Ask around, and you'll get all kinds of answers: Exhale when lifting, inhale while lowering holds it hard during the lift and breathes out with effort.
Research indicates that there are specific situations when holding your breath for a short period of time can pay off big in the weight room.
Many beginners and a few experienced lifters stop breathing during repetitive, low-intensity lifts, either because they think it'll make them stronger. An extended Holding manoeuvre like this can cause a dangerous spike in blood pressure, bursting blood vessels in your eyes and forehead, causing headaches and temporary vision disturbances. It could also cause you to faint on the spot, which has its own set of risks.
Act natural, when lifting sub-maximal loads, your normal exhalation-inhalation patterns are usually sufficient, or perhaps a longer breath phase with a short breath-hold at the most difficult portion of a lift.

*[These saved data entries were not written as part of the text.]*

(** The buffer read of [api_logs] for a request of at least one line:
    the most recent [min(lines, MAX_LOG_LINES, len(buffer))] lines, in
    arrival order. *)
Lemma buffer_tail_positive (buffer : list string) (lines : Z) :
  1 <= lines ->
  buffer_tail buffer (Z.min lines MAX_LOG_LINES)
  = last_n (Z.to_nat (Z.min lines (Z.min MAX_LOG_LINES (Z.of_nat (List.length buffer)))))
           buffer.
Proof.
  intros H. unfold buffer_tail.
  destruct buffer as [|x buffer]; [reflexivity|].
  cbn [is_empty].
  rewrite slice_from_neg_positive by (unfold MAX_LOG_LINES; lia).
  rewrite <- last_n_min. f_equal. unfold MAX_LOG_LINES. lia.
Qed.

(** After more than [MAX_LOG_LINES] appends the buffer read for
    [MAX_LOG_LINES] lines gives the last [MAX_LOG_LINES] of them. *)
Lemma buffer_tail_after_overflow (ls : list string) :
  (Z.to_nat MAX_LOG_LINES < List.length ls)%nat ->
  buffer_tail (buffer_of ls) (Z.min MAX_LOG_LINES MAX_LOG_LINES)
  = last_n (Z.to_nat MAX_LOG_LINES) ls.
Proof.
  intros H. rewrite buffer_tail_positive by (unfold MAX_LOG_LINES; lia).
  rewrite buffer_of_last_n, last_n_length.
  replace (Z.to_nat _) with (Z.to_nat MAX_LOG_LINES)
    by (unfold MAX_LOG_LINES in *; lia).
  unfold last_n at 1. rewrite last_n_length.
  replace (_ - _)%nat with 0%nat by (unfold MAX_LOG_LINES in *; lia).
  reflexivity.
Qed.

Example snapshot_of_two_lines :
  response_logs (fst (api_logs (Some "1") w_two_lines)) = [("line2" ++ nl)%string].
Proof. reflexivity. Qed.

(** C4, at the failing request.  The deque holds two lines and the
    request asks for [lines=0]: [min(0, 1000, 2)] is 0, and the response
    carries both lines, because the slice [[-0:]] is the whole list. *)
Theorem api_logs_zero_lines_returns_buffer :
  Z.min 0 (Z.min MAX_LOG_LINES (Z.of_nat (List.length (log_buffer w_two_lines)))) = 0 /\
  response_logs (fst (api_logs (Some "0") w_two_lines))
  = [("line1" ++ nl)%string; ("line2" ++ nl)%string] /\
  response_logs (fst (api_logs (Some "-1") w_two_lines)) = [("line2" ++ nl)%string].
Proof. repeat split. Qed.

Lemma response_logs_eq (l : list string) (rest : Py.dict) (c : Z) (w : world) :
  response_logs (fst (Py.Return (mkResponse (("logs", Py.VList l) :: rest) c), w)) = l.
Proof. reflexivity. Qed.

(** The number of lines in a response of [api_logs] to a request for at
    least one line is at most that number and at most [MAX_LOG_LINES],
    on the buffer path and on the log file path. *)
Lemma api_logs_cap_positive (arg : option string) (w : world) :
  1 <= args_get_int arg 100 ->
  Z.of_nat (List.length (response_logs (fst (api_logs arg w))))
  <= Z.min (args_get_int arg 100) MAX_LOG_LINES.
Proof.
  intros H. rewrite api_logs_eq. cbv zeta. rewrite response_logs_eq.
  set (lines := Z.min (args_get_int arg 100) MAX_LOG_LINES).
  assert (Hl : 1 <= lines) by (unfold lines, MAX_LOG_LINES; lia).
  assert (Hb : Z.of_nat (List.length (buffer_tail (log_buffer w) lines)) <= lines).
  { unfold buffer_tail. destruct (is_empty (log_buffer w)); [cbn; lia|].
    rewrite slice_from_neg_positive, last_n_length by assumption. lia. }
  destruct (is_empty (buffer_tail (log_buffer w) lines)); [|assumption].
  destruct (log_file w) as [text|]; [|assumption].
  destruct (fs_fault w (OpenRead LOG_FILE)); [assumption|].
  rewrite slice_from_neg_positive, last_n_length by assumption. lia.
Qed.

Lemma api_logs_default_lines : args_get_int None 100 = 100.
Proof. reflexivity. Qed.

(** C8, at the failing request.  The deque is empty, the durable log
    file holds 1001 lines and the request asks for [lines=0]: the
    response carries all 1001 lines of the file, more than the cap of
    1000. *)
Theorem api_logs_zero_lines_returns_whole_file :
  log_buffer w_restarted = [] /\
  List.length (response_logs (fst (api_logs (Some "0") w_restarted))) = 1001%nat.
Proof. split; vm_compute; reflexivity. Qed.

Lemma response_total_lines_eq (x y : string * Py.value) (v : Py.value) (c : Z) (w : world) :
  fst x = "logs" ->
  response_total_lines (fst (Py.Return (mkResponse [x; ("total_lines", v); y] c), w)) = v.
Proof. destruct x as [k u]. cbn. intros ->. reflexivity. Qed.

(** C9 (amended).  After [clear()] and any appends, [total_lines] in
    the response of [api_logs] is the number of lines the deque holds
    now, which is the number of appends or [MAX_LOG_LINES], whichever is
    less; evicted lines are not counted. *)
Theorem api_logs_total_lines_is_buffer_length
    (w : world) (ls : list string) (arg : option string) :
  response_total_lines (fst (api_logs arg (after_appends ls w)))
  = Py.VInt (Z.of_nat (List.length (log_buffer (after_appends ls w)))) /\
  response_total_lines (fst (api_logs arg (after_appends ls w)))
  = Py.VInt (Z.min (Z.of_nat (List.length ls)) MAX_LOG_LINES).
Proof.
  rewrite api_logs_eq. cbv zeta. rewrite response_total_lines_eq by reflexivity.
  split; [reflexivity|].
  unfold after_appends. rewrite log_lines_buffer.
  cbn [snd log_buffer_clear set_log_buffer log_buffer].
  change (fold_left _ ls []) with (buffer_of ls).
  rewrite buffer_of_last_n, last_n_length.
  f_equal. unfold MAX_LOG_LINES. lia.
Qed.

(** C9, counterexample.  After [clear()] and 1001 appends,
    [total_lines] is 1000, not 1001. *)
Lemma api_logs_total_lines_misses_evicted :
  response_total_lines (fst (api_logs None w_long_build)) = Py.VInt 1000 /\
  Py.VInt 1000 <> Py.VInt (Z.of_nat (List.length (repeat ("x" ++ nl)%string 1001))).
Proof.
  split; [vm_compute; reflexivity|].
  rewrite repeat_length. discriminate.
Qed.

(** *** The build thread *)

Lemma stream_output_line (line : string) (rest : list read_event) (w : world) :
  line <> EmptyString ->
  stream_output (Line line None :: rest) w = stream_output rest (consume line w).
Proof.
  intros H. cbn [stream_output]. unfold truthy.
  destruct (String.eqb_spec line EmptyString) as [E|_]; [contradiction|].
  reflexivity.
Qed.

Lemma stream_output_write_fault
    (line : string) (e : Py.exn) (rest : list read_event) (w : world) :
  line <> EmptyString ->
  stream_output (Line line (Some e) :: rest) w
  = (Py.Raise e, snd (log_buffer_append line w)).
Proof.
  intros H. cbn [stream_output]. unfold truthy.
  destruct (String.eqb_spec line EmptyString) as [E|_]; [contradiction|].
  reflexivity.
Qed.

Lemma stream_output_lines (pre : list string) (rest : list read_event) (w : world) :
  Forall (fun l => l <> EmptyString) pre ->
  stream_output (map (fun l => Line l None) pre ++ rest)%list w
  = stream_output rest (fold_left (fun w l => consume l w) pre w).
Proof.
  intros H. revert w. induction H as [|l pre Hl _ IH]; intros w.
  - reflexivity.
  - cbn [map app fold_left]. rewrite stream_output_line by assumption. apply IH.
Qed.

Lemma consumed_now (pre : list string) (w : world) :
  now (fold_left (fun w l => consume l w) pre w) = now w.
Proof.
  revert w. induction pre as [|l pre IH]; intros w; cbn [fold_left].
  - reflexivity.
  - rewrite IH. reflexivity.
Qed.

Lemma consumed_log_buffer (pre : list string) (w : world) :
  log_buffer (fold_left (fun w l => consume l w) pre w)
  = fold_left (fun d x => deque_append MAX_LOG_LINES x d) pre (log_buffer w).
Proof.
  revert w. induction pre as [|l pre IH]; intros w; cbn [fold_left].
  - reflexivity.
  - rewrite IH. reflexivity.
Qed.

(** A run in which every line is written: the deque holds the start
    marker, the child's lines in order and the completion marker, which
    reports success for exit code 0 and the code otherwise. *)
Lemma run_build_async_completes (w : world) (lines : list string) (rc : Z) :
  Forall (fun l => l <> EmptyString) lines ->
  fst (run_build_async (Spawned (mkChild (map (fun l => Line l None) lines) rc)) w)
  = Py.Return tt /\
  log_buffer (snd (run_build_async
                     (Spawned (mkChild (map (fun l => Line l None) lines) rc)) w))
  = buffer_of (start_marker (now w) :: lines
               ++ [if rc =? 0 then success_marker (now w)
                   else failure_marker (now w) rc])%list.
Proof.
  intros Hlines.
  unfold run_build_async, bind, try_except, log_buffer_clear, datetime_now, Popen,
    log_buffer_append.
  cbn [stdout returncode].
  rewrite <- (app_nil_r (map _ lines)).
  rewrite stream_output_lines by assumption.
  cbn [stream_output ret].
  unfold buffer_of. cbn [fold_left]. rewrite fold_left_app. cbn [fold_left].
  destruct (rc =? 0); unfold log_buffer_append;
    cbn [fst snd log_buffer set_log_buffer now add_child];
    rewrite consumed_now, consumed_log_buffer; split; reflexivity.
Qed.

If you utilize isometric contractions, pressure may build up high if you hold back your breath. In this case, more rapid breathing patterns can help—your body will let you know when. Hypertensive and cardiac patients should be encouraged to breathe through pursed lips and nose even when lifting heavy loads. For them, the Holding breath is a big no-no.
Careful instruction as to the technique of a given exercise will automatically result in the body responding with the optimal muscle recruitment strategy throughout the duration of the movement."
This applies to breathing as well. Focus on proper form, movement and breath naturally.